Ukrainian Prime Minister Yulia Tymoshenko and her eponymous parliamentary faction tried but failed to overcome a presidential veto that blocked Hr 1 billion in spending to flight the flu epidemic.
“I call on all of you to protect your constituents and override the veto,” said Tymoshenko, who called President Victor Yushchenko’s decision to nix the spending “unconscionable.”
“The World Health Organization is predicting from 34,000 to 240,000 deaths from the flu epidemic in Ukraine. We need billions, not just Hr 1 billion, to get ready for the next waves of the epidemic this year and next,” Tymoshenko said.
But only 231 lawmakers supported the prime minister’s effort, 69 less than the constitutional majority, or 300 votes, required. Deputies belonging to the Party of the Regions faction led by presidential candidate Victor Yanukovych largely ignored vote. So did members of the pro-presidential Our Ukraine faction.
Some 401 deputies approved increased anti-flu spending on Nov. 3 as an amendment to the 2009 national budget. But Yushchenko on Nov. 16 axed the bill, calling it unaffordable.

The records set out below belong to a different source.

(** The cases that do not end with a live port. *)
Lemma copyin_unfold msgt deadok :
  ipc_right_copyin sp st name ep msgt deadok =
    if msgt =? MACH_MSG_TYPE_MAKE_SEND then copyin_make sp st name e make_send_counts
    else if msgt =? MACH_MSG_TYPE_MAKE_SEND_ONCE then copyin_make sp st name e make_send_once_counts
    else if msgt =? MACH_MSG_TYPE_MOVE_RECEIVE then copyin_move_receive sp st name ep e
    else if msgt =? MACH_MSG_TYPE_COPY_SEND then copyin_copy_send sp st name ep e deadok
    else if msgt =? MACH_MSG_TYPE_MOVE_SEND then copyin_move_send sp st name ep e deadok
    else if msgt =? MACH_MSG_TYPE_MOVE_SEND_ONCE then copyin_move_send_once sp st name ep e deadok
    else Fault FPanic.
Proof. unfold ipc_right_copyin, eread. rewrite He. ostep. by rewrite (sd_active _ _ _ (sg_space _ _ _ _ Hst)). Qed.

Definition send_type (msgt : Z) : Prop :=
  msgt = MACH_MSG_TYPE_COPY_SEND ∨ msgt = MACH_MSG_TYPE_MOVE_SEND ∨ msgt = MACH_MSG_TYPE_MOVE_SEND_ONCE.

Lemma copyin_not_live msgt deadok sp1 st1 (o : bool) :
  send_type msgt →
  copyin_send_check sp st name ep e (sends_once msgt) = Ok (sp1, st1, if o then Some None else None) →
  ipc_right_copyin sp st name ep msgt deadok =
    if o then copyin_dead sp1 st1 ep (moves msgt) deadok else Ok (sp1, st1, None).
Proof.
  intros Hm Hc. rewrite copyin_unfold.
  destruct Hm as [-> |[-> | ->]]; simpl Z.eqb; cbv iota;
    unfold copyin_copy_send, copyin_move_send, copyin_move_send_once;
    change (sends_once _) with false in Hc || change (sends_once _) with true in Hc; rewrite Hc; by destruct o.
Qed.

Lemma send_check_none msgt :
  send_type msgt → is_dead r = false → has (r_type r) MACH_PORT_TYPE_SEND_RIGHTS = false →
  copyin_send_check sp st name ep e (sends_once msgt) = Ok (sp, st, None).
Proof.
  intros Hm Hnd Hs. unfold copyin_send_check.
  assert (has (ie_bits e) MACH_PORT_TYPE_DEAD_NAME = false ∧ has (ie_bits e) MACH_PORT_TYPE_SEND_RIGHTS = false) as [-> ->];
    [|done].
  rewrite !(has_type (ie_bits e)) by done. change (IE_BITS_TYPE (ie_bits e)) with (r_type r). split; [|done].
  pose proof (entry_ok _ _ _ _ _ _ _ Hst Hd He) as Hr. fold r in Hr.
  destruct Hr as [(_ & Hu & _)|[(Ht & _)|(Ht & _)]].
  - by destruct Hu as [[[-> | ->] _]|[[-> _]|[-> _]]].
  - unfold is_dead in Hnd. by rewrite Ht in Hnd.
  - by rewrite Ht.
Qed.

Lemma send_check_wrong port msgt :
  send_type msgt → ps_ports st !! ie_object e = Some port → ip_active port = true →
  has (r_type r) MACH_PORT_TYPE_SEND_RIGHTS = true →
  (if sends_once msgt then has_once (r_type r) else has_send (r_type r)) = false →
  copyin_send_check sp st name ep e (sends_once msgt) = Ok (sp, put (ptick st) (ie_object e) port, None).
Proof.
  intros Hm Hp Ha Hsr Hk. assert (has_port (r_type r) = true) as Hh by (by eapply has_mono; [|done]).
  destruct (port_facts Hh) as (port' & Hp' & _ & Hu & Hz & Hl & _ & _ & Hc).
  assert (port' = port) as -> by congruence. destruct (Hc Ha) as (_ & _ & Hs & Ho).
  assert (0 < IE_BITS_UREFS (ie_bits e)) as Hpos.
  { destruct Hu as [[_ ?]|[[Hx _]|[_ Hx]]]; [simpl in *; lia|by rewrite Hx in Hsr|simpl in *; lia]. }
  unfold copyin_send_check.
  destruct Hu as [[[Ht|Ht] _]|[[Ht _]|[Ht _]]]; [| |by rewrite Ht in Hsr|];
    rewrite Ht in Hk; rewrite Ht in Hs, Ho; simpl in Ht; has_simpl Ht;
    rewrite (proj2 (Z.ltb_lt _ _) Hpos), (proj2 (Z.eqb_neq _ _) Hz); ostep;
    rewrite (check_alive _ _ _ _ _ _ _ Hst He port) by done; ostep; rewrite put_pget; ostep;
    destruct (sends_once msgt); try done; simpl ip_srights; simpl ip_sorights;
    rewrite ?(proj2 (Z.ltb_lt _ _) (Hs eq_refl)), ?(proj2 (Z.ltb_lt _ _) (Ho eq_refl)); ostep; simpl Z.eqb; ostep;
    by rewrite (ip_unlock_spec _ _ _ (put_get _ _ _)), put_put, unlocked_idem.
Qed.

Lemma send_check_died port msgt :
  send_type msgt → ps_ports st !! ie_object e = Some port → ip_active port = false → has_port (r_type r) = true →
  ∃ sp1 st1 e1, copyin_send_check sp st name ep e (sends_once msgt) = Ok (sp1, st1, Some None) ∧
    standing_but hs sp1 st1 (set_right caps name (Some (dead_right r))) tr ∧ denotes hs sp1 name ep ∧
    eget sp1 ep = Some e1 ∧ entry_right e1 = dead_right r ∧ touched (ie_object e) st st1 [].
Proof.
  intros Hm Hp Ha Hh. destruct (port_facts Hh) as (_ & _ & _ & _ & Hz & _).
  destruct (check_dead _ _ _ _ _ _ _ Hst Hd He port Hp Ha Hh) as (sp1 & st1 & e1 & Hc & Hrest).
  exists sp1, st1, e1. split; [|done]. unfold copyin_send_check.
  destruct (dead_type _ _ _ _ _ _ _ Hst Hd He port Hp Ha Hh) as [[Ht Hu]|[Ht Hu]]; has_simpl Ht;
    rewrite (proj2 (Z.ltb_lt 0 _)), (proj2 (Z.eqb_neq _ _) Hz) by lia; ostep; by rewrite Hc.
Qed.

(** ** ipc_right_copyin *)

Lemma checked_alive port :
  ps_ports st !! ie_object e = Some port → ip_active port = true → checked st r = r.
Proof.
  intros Hp Ha. unfold checked, alive. change (r_object r) with (ie_object e). rewrite Hp, Ha. by rewrite andb_false_r.
Qed.

Lemma checked_none : has_port (r_type r) = false → checked st r = r.
Proof. intros Hh. unfold checked. by rewrite Hh. Qed.

Definition copyin_post (msgt : Z) (deadok : bool) (run : outcome copyin_result) : Prop :=
  let r' := seen msgt st r in
  ∃ sp' st', run = Ok (sp', st', if legal msgt deadok r' then Some (copied_object r', copied_soright msgt st r') else None) ∧
    touched (ie_object e) st st' [] ∧ unlocked_ports st' ∧
    if legal msgt deadok r' then
      left_with hs sp' caps name ep (remains msgt r') ∧
      rights_ok (set_right caps name (remains msgt r')) (copied msgt r' ++ tr) st'
    else standing_but hs sp' st' (set_right caps name (Some r')) tr ∧ denotes hs sp' name ep.

(** Nothing is done. *)
Lemma post_refused msgt deadok st' :
  seen msgt st r = r → legal msgt deadok r = false →
  touched (ie_object e) st st' [] → unlocked_ports st' → ps_ports st' = ps_ports st →
  copyin_post msgt deadok (Ok (sp, st', None)).
Proof.
  intros Hs Hl Ht Hu Hp. unfold copyin_post. rewrite Hs, Hl. eexists _, _. split; [done|]. split; [done|]. split; [done|].
  rewrite set_right_same. split; [|apply Hd]. split; [apply Hst| |done]. eapply rights_ext; [apply Hst|done|apply Ht].
Qed.

Lemma post_ok msgt deadok sp' st' :
  seen msgt st r = r → legal msgt deadok r = true → is_dead r = false → copyin_ok msgt r sp' st' →
  copyin_post msgt deadok (Ok (sp', st', Some (ie_object e, copied_soright msgt st r))).
Proof.
  intros Hs Hl Hnd (H1 & H2 & H3 & H4). unfold copyin_post. rewrite Hs, Hl. eexists _, _.
  unfold copied_object. rewrite Hnd. done.
Qed.

Lemma post_dead msgt deadok sp1 st1 e1 :
  send_type msgt → let r' := checked st r in
  standing_but hs sp1 st1 (set_right caps name (Some r')) tr → denotes hs sp1 name ep → eget sp1 ep = Some e1 →
  entry_right e1 = r' → is_dead r' = true → touched (ie_object e) st st1 [] →
  copyin_post msgt deadok (copyin_dead sp1 st1 ep (moves msgt) deadok).
Proof.
  intros Hm r' Hst1 Hd1 He1 Her Hdead Hto. unfold is_dead in Hdead. apply Z.eqb_eq in Hdead.
  destruct (copyin_dead_spec _ _ _ _ _ _ _ _ msgt deadok Hst1 Hd1 He1) as (sp2 & -> & Hpost); [by rewrite Her|].
  rewrite Her in Hpost. unfold copyin_post.
  assert (seen msgt st r = r') as -> by (unfold seen; by destruct Hm as [-> |[-> | ->]]).
  assert (legal msgt deadok r' = deadok) as ->.
  { unfold legal, is_dead. rewrite Hdead. by destruct Hm as [-> |[-> | ->]]. }
  unfold copied_object, copied, copied_soright, is_dead. rewrite Hdead.
  eexists _, st1. split.
  { destruct deadok; [|done]. change (MACH_PORT_TYPE_DEAD_NAME =? MACH_PORT_TYPE_DEAD_NAME) with true. cbv iota.
    by destruct (remains msgt r'), (ps_ports st !! r_object r'). }
  split_and!; [done|apply Hst1|]. destruct deadok; [|by subst sp2].
  destruct Hpost as [Hleft Hok]. rewrite set_right_twice in Hok. split; [|done].
  unfold left_with in *. destruct (remains msgt r'); [by rewrite set_right_twice in Hleft|].
  simpl set_right in Hleft. by rewrite delete_insert_eq, delete_delete_eq in Hleft.
Qed.

Lemma copyin_send_spec msgt deadok :
  send_type msgt → copyin_post msgt deadok (ipc_right_copyin sp st name ep msgt deadok).
Proof.
  intros Hm. assert (seen msgt st r = checked st r ∧ makes msgt = false) as [Hseen Hmk]
    by (by destruct Hm as [-> |[-> | ->]]).
  pose proof (entry_ok _ _ _ _ _ _ _ Hst Hd He) as Hr. fold r in Hr.
  destruct (is_dead r) eqn:Hdead.
  { assert (r_type r = MACH_PORT_TYPE_DEAD_NAME) as Ht by (by apply Z.eqb_eq).
    assert (checked st r = r) as Hck by (apply checked_none; by rewrite Ht).
    rewrite (copyin_not_live msgt deadok sp st true Hm).
    - apply (post_dead msgt deadok sp st e Hm); rewrite ?Hck, ?set_right_same; done || apply touched_refl.
    - unfold copyin_send_check. simpl in Ht. by has_simpl Ht. }
  destruct (has_port (r_type r)) eqn:Hh.
  2: { assert (has (r_type r) MACH_PORT_TYPE_SEND_RIGHTS = false) as Hns
         by (apply not_true_is_false; intros Hx%(has_mono _ _ MACH_PORT_TYPE_PORT_RIGHTS); [by unfold has_port in Hh; rewrite Hh in Hx|done]).
       rewrite (copyin_not_live msgt deadok sp st false Hm) by (by apply send_check_none).
       apply post_refused; [by rewrite Hseen, checked_none| |apply touched_refl|apply Hst|done].
       unfold legal. rewrite Hmk, Hdead. destruct (sends_once msgt); apply not_true_is_false; intros Hx;
         by apply (has_mono _ _ MACH_PORT_TYPE_PORT_RIGHTS) in Hx; [unfold has_port in Hh; rewrite Hh in Hx|]. }
  destruct (port_facts Hh) as (port & Hp & _ & _ & _ & Hl & _). destruct (ip_active port) eqn:Ha.
  2: { destruct (send_check_died port msgt Hm Hp Ha Hh) as (sp1 & st1 & e1 & Hc & Hst1 & Hd1 & He1 & Her & Hto).
       rewrite (copyin_not_live msgt deadok sp1 st1 true Hm Hc).
       assert (checked st r = dead_right r) as Hck.
       { unfold checked, alive. rewrite Hh. change (r_object r) with (ie_object e). by rewrite Hp, Ha. }
       apply (post_dead msgt deadok sp1 st1 e1 Hm); by rewrite ?Hck. }
  pose proof (checked_alive port Hp Ha) as Hck. rewrite Hck in Hseen.
  assert (legal msgt deadok r = if sends_once msgt then has_once (r_type r) else has_send (r_type r)) as Hlegal
    by (unfold legal; by rewrite Hmk, Hdead).
  destruct (if sends_once msgt then has_once (r_type r) else has_send (r_type r)) eqn:Hk.
  - rewrite copyin_unfold. destruct Hm as [-> |[-> | ->]]; simpl Z.eqb; cbv iota; simpl in Hk.
    + destruct (copyin_copy_live port deadok Hp Ha Hk) as (st' & -> & Hok).
      change IP_NULL with (copied_soright MACH_MSG_TYPE_COPY_SEND st r) at 1. by apply post_ok.
    + destruct (copyin_move_live port deadok Hp Ha Hk) as (sp' & st' & -> & Hok). by apply post_ok.
    + destruct (copyin_once_live port deadok Hp Ha Hk) as (sp' & st' & -> & Hok). by apply post_ok.
  - destruct (has (r_type r) MACH_PORT_TYPE_SEND_RIGHTS) eqn:Hsr.
    + rewrite (copyin_not_live msgt deadok sp _ false Hm) by (by apply (send_check_wrong port)).
      apply post_refused; [done..|touch| |simpl; by apply insert_id].
      by eapply unlocked_ports_put; [apply Hst|apply tick_touched, touched_refl|].
    + rewrite (copyin_not_live msgt deadok sp st false Hm) by (by apply send_check_none).
      apply post_refused; [done..|apply touched_refl|apply Hst|done].
Qed.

Oleksandr Shlapak, head of the presidential secretariat, told lawmakers on Nov. 19 that Yushchenko did not oppose the measures if they could be properly funded.
“You can’t just tell the central bank to print up an extra Hr 1 billion,” Shlapak said, adding that Ukraine’s total sovereign debt has risen recently to $30 billion (Hr 250 billion).
On the eve of the expected showdown in parliament, Tymoshenko appeared on Channel 5 on Nov. 25 to criticize the incumbent and Party of Regions leader Viktor Yanukovych, probably her most popular rival in the presidential election on Jan. 17.
Tymoshenko said the root cause of the Ukraine’s political mess stems from a deal struck during the 2004 Orange Revolution between Yushchenko and former president Leonid Kuchma to change the constitution in a way that fractured powers and diluted presidential authority.
“This is the reason for the chaos in government and the complete collapse of the system of power. We have an absolutely ungovernable country on our hands,” Tymoshenko said.
Speaking faintly and matter-of-factly, Tymoshenko offered to step down as prime minister “if someone else comes along who can deal with country’s financial and flu crises simultaneously.”
“I don’t think either Yushchenko or Yanukovych want the job,” Tymoshenko said.
Ukraine’s government on Nov. 1 closed all schools and universities for three weeks and urged cancellation of all mass gatherings, including campaign rallies. The temporary ban was lifted in most of the country’s regions on Nov. 25.
Since the Oct. 29 start of the flu outbreak, the Health Ministry has registered 404 deaths and more than 1.7 million cases of flu-related and acute respiratory illness.
The World Health Organization suspects most victims are suffering from swine flu. But WHO says the infection rate it says is in line with neighboring countries like Russia and Poland. Some observers - including the WHO – have pointed out that the government’s energetic response to the epidemic has helped Ukraine's weak health care system prepare for future epidemics.